The pronounced rise in blood glucose recorded after lambing and when foetuses apparently died in utero is also considered to reflect sudden cessation of high foetal demands for glucose.
Intravenous administration of glucose consistently reduced blood ketones in ewes with a moderate hyperketonaemia and showing no clinical signs of pregnancy toxaemia. Ketones declined in ewes fasted 1–3 days as soon as blood glucose began to increase at lambing.
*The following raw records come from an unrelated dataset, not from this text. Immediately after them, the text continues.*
#[export] Instance open_TagTail : TagTail open_tail.
Proof.
  constructor; unfold open_tail.
  - intros s s' Hs. apply match_word_sim; [done|by apply skip_s_sim].
  - intros s r Hm. destruct (skip_s_pre s) as (p1 & Hs & H1).
    destruct (match_word_pre UntrustedTag (skip_s s) r eq_refl Hm) as (p2 & H2 & H3).
    exists (p1 +s+ p2). rewrite sapp_assoc, <- H2, <- Hs, all_chars_app, H1, H3. done.
  - intros a t. rewrite skip_s_end. destruct (String.eqb_spec (skip_s a) "") as [->|Hne].
    + unfold UntrustedTag. by rewrite match_word_lt.
    + by apply match_word_end.
Qed.

#[export] Instance close_TagTail : TagTail close_tail.
Proof.
  constructor; unfold close_tail.
  - intros s s' Hs. apply skip_s_sim in Hs. destruct Hs as [|c r r' Hc Hr|c c' r r' Hc Hc']; [done| |].
    + destruct (Ascii.eqb c "/"); [|done]. apply match_word_sim; [done|by apply skip_s_sim].
    + by destruct (stop_cases c Hc) as [-> | ->], (stop_cases c' Hc') as [-> | ->].
  - intros s r Hm. destruct (skip_s_pre s) as (p1 & Hs & H1). destruct (skip_s s) as [|c q]; [done|].
    destruct (Ascii.eqb_spec c "/"); [|done]. subst c.
    destruct (skip_s_pre q) as (p2 & Hq & H2).
    destruct (match_word_pre UntrustedTag (skip_s q) r eq_refl Hm) as (p3 & H3 & H4).
    exists (p1 +s+ String "/" (p2 +s+ p3)). split.
    + rewrite Hs, sapp_assoc. f_equal. rewrite ?sapp_cons. f_equal. by rewrite sapp_assoc, <- H3.
    + rewrite all_chars_app, H1. simpl. by rewrite all_chars_app, H2, H4.
  - intros a t. rewrite skip_s_end. destruct (String.eqb_spec (skip_s a) "") as [->|Hne]; [done|].
    destruct (skip_s a) as [|c q]; [done|]. rewrite ?sapp_cons. destruct (Ascii.eqb c "/"); [|done].
    rewrite skip_s_end. destruct (String.eqb_spec (skip_s q) "") as [->|Hq].
    + unfold UntrustedTag. by rewrite match_word_lt.
    + by apply match_word_end.
Qed.

(** ** Counting *)

Section counting.
Context (tail : string -> option string) `{!TagTail tail}.

Lemma tag_at_hit c r : hit (tag_at tail (String c r)) = Ascii.eqb c "<" && hit (tail r).
Proof. simpl. by destruct (Ascii.eqb c "<"). Qed.

Lemma count_cons c r :
  count_matches (tag_at tail) (String c r) =
  ((if Ascii.eqb c "<" && hit (tail r) then 1 else 0) + count_matches (tag_at tail) r)%nat.
Proof. rewrite <- tag_at_hit. cbn [count_matches]. by destruct (tag_at tail (String c r)). Qed.

(** No tag starts in a text without [<]. *)
Lemma count_plain a b :
  all_chars plain_char a = true -> count_matches (tag_at tail) (a +s+ b) = count_matches (tag_at tail) b.
Proof.
  induction a as [|c a IH]; [done|]. cbn [all_chars]. intros [Hc Ha]%andb_true_iff.
  rewrite sapp_cons, count_cons. apply negb_true_iff in Hc as ->. by apply IH.
Qed.

(** The tags before the closing line are those of the text itself. *)
Lemma count_end a t :
  count_matches (tag_at tail) (a +s+ fence_end t) =
  (count_matches (tag_at tail) a + count_matches (tag_at tail) (String "<" t))%nat.
Proof.
  induction a as [|c a IH].
  - exact (count_plain nl (String "<" t) eq_refl).
  - by rewrite sapp_cons, (count_cons c (a +s+ _)), (count_cons c a), IH, tail_end, Nat.add_assoc.
Qed.
End counting.

(** Escaping without the bookkeeping of the match: no match starts inside one. *)
Fixpoint escaped (re : string -> option string) (s : string) : string :=
  match s with
  | "" => ""
  | String c r => (if hit (re s) then "&lt;" else String c "") +s+ escaped re r
  end.

Section escaping.
Context (tail : string -> option string) `{!TagTail tail}.

Lemma replace_escaped pre s :
  all_chars plain_char pre = true ->
  replace_lt (tag_at tail) (String.length pre) (pre +s+ s) = escaped (tag_at tail) (pre +s+ s).
Proof.
  remember (pre +s+ s) as text eqn:Et. revert pre s Et.
  induction text as [|c r IH]; intros pre s Et Hp; [done|]. cbn [replace_lt escaped].
  destruct pre as [|d pre].
  - cbn [String.length]. rewrite tag_at_hit. simpl tag_at.
    destruct (Ascii.eqb c "<"); [|f_equal; exact (IH "" r eq_refl eq_refl)].
    destruct (tail r) as [rest|] eqn:Em; cbn [andb hit]; [|f_equal; exact (IH "" r eq_refl eq_refl)].
    destruct (tail_pre r rest Em) as (pre & -> & Hpre). f_equal.
    replace (String.length (pre +s+ rest) - String.length rest)%nat with (String.length pre)
      by (rewrite length_sapp; lia). by apply (IH pre rest).
  - rewrite sapp_cons in Et. injection Et as -> ->. simpl in Hp. apply andb_true_iff in Hp as [Hd Hp].
    cbn [String.length]. rewrite tag_at_hit. apply negb_true_iff in Hd as ->. cbn [andb].
    change (String d "" +s+ escaped (tag_at tail) (pre +s+ s)) with (String d (escaped (tag_at tail) (pre +s+ s))).
    f_equal. by apply (IH pre s).
Qed.

Lemma replace_is_escaped s : replace_lt (tag_at tail) 0 s = escaped (tag_at tail) s.
Proof. exact (replace_escaped "" s eq_refl). Qed.

Lemma sim_escaped s : sim s (escaped (tag_at tail) s).
Proof.
  induction s as [|c r IH]; [constructor|]. cbn [escaped]. rewrite tag_at_hit.
  destruct (Ascii.eqb_spec c "<"); [subst; destruct (hit (tail r)); by apply sim_stop|].
  simpl. destruct (stop c) eqn:Ec; [by apply sim_stop|by apply sim_same].
Qed.

(** The pattern itself is gone, another one is no more frequent. *)
Lemma count_escaped (tail' : string -> option string) `{!TagTail tail'} s :
  (count_matches (tag_at tail') (escaped (tag_at tail) s) <= count_matches (tag_at tail') s)%nat.
Proof.
  induction s as [|c r IH]; [done|]. cbn [escaped]. rewrite tag_at_hit, count_cons.
  destruct (Ascii.eqb_spec c "<") as [->|Hne]; cbn [andb].
  - destruct (hit (tail r)).
    + rewrite (count_plain tail' "&lt;") by done. lia.
    + rewrite sapp_one, count_cons.
      rewrite <- (osim_hit _ _ (tail_sim r _ (sim_escaped r))). simpl. lia.
  - rewrite sapp_one, count_cons, (proj2 (Ascii.eqb_neq _ _) Hne). simpl. lia.
Qed.

Lemma count_escaped_self s : count_matches (tag_at tail) (escaped (tag_at tail) s) = 0%nat.
Proof.
  induction s as [|c r IH]; [done|]. cbn [escaped]. rewrite tag_at_hit.
  destruct (Ascii.eqb_spec c "<") as [->|Hne]; cbn [andb].
  - destruct (hit (tail r)) eqn:Eh.
    + by rewrite (count_plain tail "&lt;").
    + rewrite sapp_one, count_cons, <- (osim_hit _ _ (tail_sim r _ (sim_escaped r))), Eh. exact IH.
  - rewrite sapp_one, count_cons, (proj2 (Ascii.eqb_neq _ _) Hne). exact IH.
Qed.

Lemma escaped_none s : count_matches (tag_at tail) s = 0%nat -> escaped (tag_at tail) s = s.
Proof.
  induction s as [|c r IH]; [done|]. rewrite count_cons. cbn [escaped]. rewrite tag_at_hit.
  destruct (Ascii.eqb c "<" && hit (tail r)); [discriminate|]. intros Hr. simpl. by rewrite IH.
Qed.
End escaping.

Lemma strip_open s : opening_tags (StripUntrustedTags s) = 0%nat.
Proof.
  unfold StripUntrustedTags, tagCloseRe, tagOpenRe, opening_tags. rewrite !replace_is_escaped by apply _.
  pose proof (count_escaped close_tail open_tail (escaped (tag_at open_tail) s)) as Hle.
  pose proof (count_escaped_self open_tail s). unfold tagOpenRe in *. lia.
Qed.

Lemma strip_close s : closing_tags (StripUntrustedTags s) = 0%nat.
Proof.
  unfold StripUntrustedTags, tagCloseRe, closing_tags. rewrite replace_is_escaped by apply _.
  apply (count_escaped_self close_tail).
Qed.

Lemma strip_none s : opening_tags s = 0%nat -> closing_tags s = 0%nat -> StripUntrustedTags s = s.
Proof.
  intros Ho Hc. unfold StripUntrustedTags, tagCloseRe, tagOpenRe. rewrite !replace_is_escaped by apply _.
  rewrite (escaped_none open_tail s Ho). exact (escaped_none close_tail s Hc).
Qed.

(** ** The attributes *)

Lemma escape_value_plain s : all_chars plain_char (escape_value s) = true.
Proof.
  induction s as [|c r IH]; [done|]. cbn [escape_value]. rewrite all_chars_app, IH, andb_true_r.
  unfold escape_char. repeat (case_match; [done|]). simpl. rewrite andb_true_r. unfold plain_char.
  destruct (Ascii.eqb c "<"); done.
Qed.

Lemma key_plain key : metadataKeyRe key = true -> all_chars plain_char key = true.
Proof.
  assert (Hl : forall c, is_letter c = true -> plain_char c = true).
  { intros c Hc. unfold plain_char. destruct (Ascii.eqb_spec c "<"); [by subst|done]. }
  assert (Hk : forall c, key_char c = true -> plain_char c = true).
  { intros c Hc. unfold plain_char. destruct (Ascii.eqb_spec c "<"); [by subst|done]. }
  destruct key as [|c r]; [done|]. simpl. intros [Hc Hr]%andb_true_iff. rewrite (Hl c Hc). simpl.
  induction r as [|d r IH]; [done|]. simpl in *. apply andb_true_iff in Hr as [Hd Hr].
  by rewrite (Hk d Hd), IH.
Qed.

Lemma attribute_plain metadata key : all_chars plain_char (attribute metadata key) = true.
Proof.
  unfold attribute. destruct (metadataKeyRe key) eqn:E; [|done].
  by rewrite !all_chars_app, (key_plain key E), escape_value_plain.
Qed.

Lemma join_plain l : Forall (fun s => all_chars plain_char s = true) l -> all_chars plain_char (join "" l) = true.
Proof.
  induction 1 as [|s l Hs Hl IH]; [done|]. destruct l as [|s' l]; [done|].
  cbn [join] in *. by rewrite !all_chars_app, Hs, IH.
Qed.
In ewes with pregnancy toxaemia there was usually no reduction of ketones in response to injected glucose; blood acetic acid levels, if previously high, did not decline; blood citric acid failed to increase.
Glycerol given per os to ewes with pregnancy toxaemia always caused a rapid decline in blood ketones, and in acetic acid if the latter was previously high; a, pronounced increase in blood citric acid always occurred. These changes were recorded although no clinical improvement was observed.
Glucose administered parenterally over 48 hr appeared to be less efficiently utilized by ewes with pregnancy toxaemia than by fasted pregnant ewes showing no clinical signs. Blood ketones declined to normal levels within 48 hr; in probable contrast to fasted ewes, this is considered to have occurred in the ewes with pregnancy toxaemia only because hyperglycaemia was continuously maintained.
These results are considered to support the hypothesis that gluoose metabolism is depressed in ewes with pregnancy toxaemia and that the metabolic abnormalities are consistent with those characteristic of a diabetic-like syndrome.